Word Processors for Poets

Today’s my birthday, so my gift to you is a recommendation of free software.

Poets get a bum rap for never having money (it’s true!), but that’s not why I’m recommending two free word processors today. And it’s not because poets are so anti-establishment we have to fight against Microsoft’s domination with alternatives to MS Word, though that may be a noble cause.

Even Apple with Pages (free with your Mac, so not exactly free) might be worth fighting against on those terms, but I don’t mind it as much as Word. Pages doesn’t do the things that bother me most about MS Word, so it might be a good alternative if you already own a Mac, but for the rest of the world (PC or even Linux users), there are a couple of great free options to Word. (Sorry Google, I’m not thinking about Docs!)

First, what’s so annoying about Word, especially for poets? I’ve always struggled with its default settings, which are geared to an office environment. For one, I always have to instruct my poetry students how to force Word to single-space their poems. They set it to single space, but Word thinks every new line is a new paragraph and every new paragraph needs to have extra space between it and the previous one. Can we spell business letter, anyone?

(There’s an easy trick to fix that, actually: edit your default document template to set your default font and paragraph spacing options. It will affect every new file, but most of us don’t mind. Or create a poem template that has your settings for poetry, so you can keep your business letter template as default, if you must.)

The other annoying habit of Word isn’t quite so easy to fix. Word likes to have a capital letter at the beginning of every new line. It apparently thinks it’s a new sentence as well as a new paragraph, so in order to turn this feature off, you have to turn off capitalization at the beginning of a sentence. But then all sentences are affected, not just the ones at the beginnings of lines that aren’t really the beginning of sentences.

So the quicker, easier, and perhaps more gratifying solution is to switch to OpenOffice or LibreOffice. Both are free, open source office suites that are perfectly stable and secure. They do everything Word does, but the don’t treat poets like business execs (or their assistants). You don’t have to do anything to get them to work the way you want. They work well for poets right out of the box!

Both also include a database program, which might be more useful for keeping track of submissions than Excel. I’m currently working on that, and if I get it to work, I’ll post about it later. They both also have spreadsheet applications and other common office suite apps.

From what I’ve read, OpenOffice and LibreOffice are virtually identical, though if you want to save your files in Word format, then LibreOffice is the way to go. Both will open files in and save to a number of different formats that Word can see, and OpenOffice can save to a .doc file, just not .docx (which many people hate), so if you want to look like you’re using the latest Word when you exchange files, then LibreOffice is probably the way to go. Otherwise, choose the one whose icon or interface you like best or flip a coin.
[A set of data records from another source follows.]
Lemma complete_or_missing records :
  (exists rrs, mapM dvo_ResourceRecord records = Some rrs)
  \/ Exists (fun record => dvo_ResourceRecord record = None) records.
Proof.
  induction records as [|record records IH].
  - left. exists []. reflexivity.
  - destruct (dvo_ResourceRecord record) as [r|] eqn:Hr.
    + destruct IH as [[rrs Hall]|Hmissing].
      * left. exists (r :: rrs). apply mapM_Some. constructor; [exact Hr|].
        apply mapM_Some, Hall.
      * right. apply Exists_cons_tl, Hmissing.
    + right. apply Exists_cons_hd, Hr.
Qed.

Lemma for_each_app {A} (l1 l2 : list A) (body : A -> M unit) w :
  for_each (l1 ++ l2) body w
  = match for_each l1 body w with
    | (inl e, w') => (inl e, w')
    | (inr _, w') => for_each l2 body w'
    end.
Proof.
  revert w. induction l1 as [|x l1 IH]; intros w; [reflexivity|].
  simpl. unfold bind. destruct (body x w) as [[e|[]] w1]; [reflexivity|]. apply IH.
Qed.

Section SubmittingMore.

Variable acm_describe_certificate : world -> string -> exn + DescribeResponse.
Variable r53_change_resource_record_sets :
  world -> string -> list Change -> exn + BotoResponse.
Variable tldextract_extract : string -> ExtractResult.
Variable response_succeeded : BotoResponse -> bool.
Variable repr_response : BotoResponse -> string.
Variable self : DNSValidatedACMCertClient.

Let submit :=
  submit_change r53_change_resource_record_sets tldextract_extract
    response_succeeded repr_response self.
Let zone_of := get_hosted_zone_id tldextract_extract self.
Let create_records :=
  create_domain_validation_records acm_describe_certificate
    r53_change_resource_record_sets tldextract_extract response_succeeded
    repr_response self.
Let get_records := get_domain_validation_records acm_describe_certificate.

(** The fetch: one description, read with defaults. *)
Lemma get_domain_validation_records_run arn w :
  get_records arn w
  = (match acm_describe_certificate w arn with
     | inl e => inl e
     | inr response =>
         inr (match dr_Certificate response with
              | None => []
              | Some certificate => default [] (DomainValidationOptions certificate)
              end)
     end, described arn w).
Proof.
  unfold get_records, get_domain_validation_records, bind, call_describe_certificate.
  destruct (acm_describe_certificate w arn); reflexivity.
Qed.

(** What the loop does with one change. *)
Lemma submit_change_eq change w :
  submit change w
  = match zone_of (Name (change_ResourceRecordSet change)) with
    | inl e => (inl e, w)
    | inr zone_id =>
        match r53_change_resource_record_sets w zone_id [change] with
        | inl e =>
            (inl e, submitted {| call_HostedZoneId := zone_id;
                                 call_Changes := [change];
                                 call_outcome := inl e |} w)
        | inr response =>
            (inr tt,
             printed (outcome_line response_succeeded repr_response change response)
               (submitted {| call_HostedZoneId := zone_id;
                             call_Changes := [change];
                             call_outcome := inr response |} w))
        end
    end.
Proof.
  unfold submit, submit_change, bind, lift, call_change_resource_record_sets,
    zone_of, outcome_line.
  destruct (get_hosted_zone_id _ _ _) as [e|zone_id]; [reflexivity|].
  destruct (r53_change_resource_record_sets w zone_id [change]) as [e|response];
    [reflexivity|].
  destruct (response_succeeded response); reflexivity.
Qed.

(** The loop, however it ends: it calls the DNS service for a prefix of the
    changes, each call targeted, and does nothing but call and print. *)
Lemma for_each_submit_trace changes w r w' :
  for_each changes submit w = (r, w') ->
  exists calls,
    r53_calls w' = r53_calls w ++ calls
    /\ call_Changes <$> calls = (fun change => [change]) <$> take (length calls) changes
    /\ Forall (targeted tldextract_extract self) calls
    /\ acm_requests w' = acm_requests w
    /\ describe_calls w' = describe_calls w
    /\ sleeps w' = sleeps w.
Proof.
  revert w. induction changes as [|change changes IH]; intros w.
  - simpl. unfold ret. intros Hrun. injection Hrun as _ <-.
    exists []. rewrite app_nil_r. repeat split. constructor.
  - simpl. unfold bind. rewrite submit_change_eq.
    destruct (zone_of (Name (change_ResourceRecordSet change))) as [e|zone_id] eqn:Hzone.
    { intros Hrun. injection Hrun as _ <-.
      exists []. rewrite app_nil_r. repeat split. constructor. }
    destruct (r53_change_resource_record_sets w zone_id [change]) as [e|response].
    { intros Hrun. injection Hrun as _ <-.
      exists [ {| call_HostedZoneId := zone_id; call_Changes := [change];
                  call_outcome := inl e |} ].
      repeat split. constructor; [|constructor]. exists change. split; [reflexivity|].
      exact Hzone. }
    intros Hrun. destruct (IH _ Hrun) as (calls & Hcalls & Hprefix & Htargeted & Ha & Hd & Hs).
    exists ({| call_HostedZoneId := zone_id; call_Changes := [change];
               call_outcome := inr response |} :: calls).
    simpl in Hcalls, Ha, Hd, Hs.
    split; [rewrite Hcalls, <- app_assoc; reflexivity|].
    split; [simpl; f_equal; exact Hprefix|].
    split; [|repeat split; assumption].
    constructor; [|exact Htargeted]. exists change. split; [reflexivity|exact Hzone].
Qed.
You can’t go wrong with either word processor, and you will be thankful for the reduced number of headaches they cause you, esp. if you write poetry!

Or you can do like a lot of Instagram poets I’ve seen recently: buy an old typewriter, type your poems, take a picture (typos and all), and post it online!

Published by Kendall Dunkelberg

I am a poet, translator, and professor of literature and creative writing at Mississippi University for Women, where I direct the Low-Res MFA in Creative Writing, the undergraduate concentration in creative writing, and the Eudora Welty Writers' Symposium. I have published three books of poetry, Barrier Island Suite, Time Capsules, and Landscapes and Architectures, as well as a collection of translations of the Belgian poet Paul Snoek, Hercules, Richelieu, and Nostradamus. I live in Columbus with my wife, Kim Whitehead; son, Aidan; and dog, Aleida.

5 thoughts on “Word Processors for Poets

  1. I’d used OpenOffice for years, when a year ago it started reformatting my poems & inserting strange gray squares between words. I’m not tech-word savvy, so much of the language used in various options is more Greek than Greek to me. I gave up, given life changes, then recently started writing again. Now I want to submit to a literary magazine, but all my poems are prisoners, skewed on the page. Can you help?!

    1. I’m not sure what might be going on for you, but I have a couple of ideas. One is that there may be a font issue, so try changing to a common font such as Times New Roman to see if that makes a difference.
      The other idea is the you could download LibreOffice, which tends to be updated more regularly. It will open any OpenOffice formatted files, since it uses the same format.
      If those don’t work, I would try saving my a file in RTF, Word, or another format like Google Docs. That way, you can at least open the file in another program and access your text. But I bet that updating your OpenOffice or switching to LibreOffice will solve your issue (unless it is a font problem).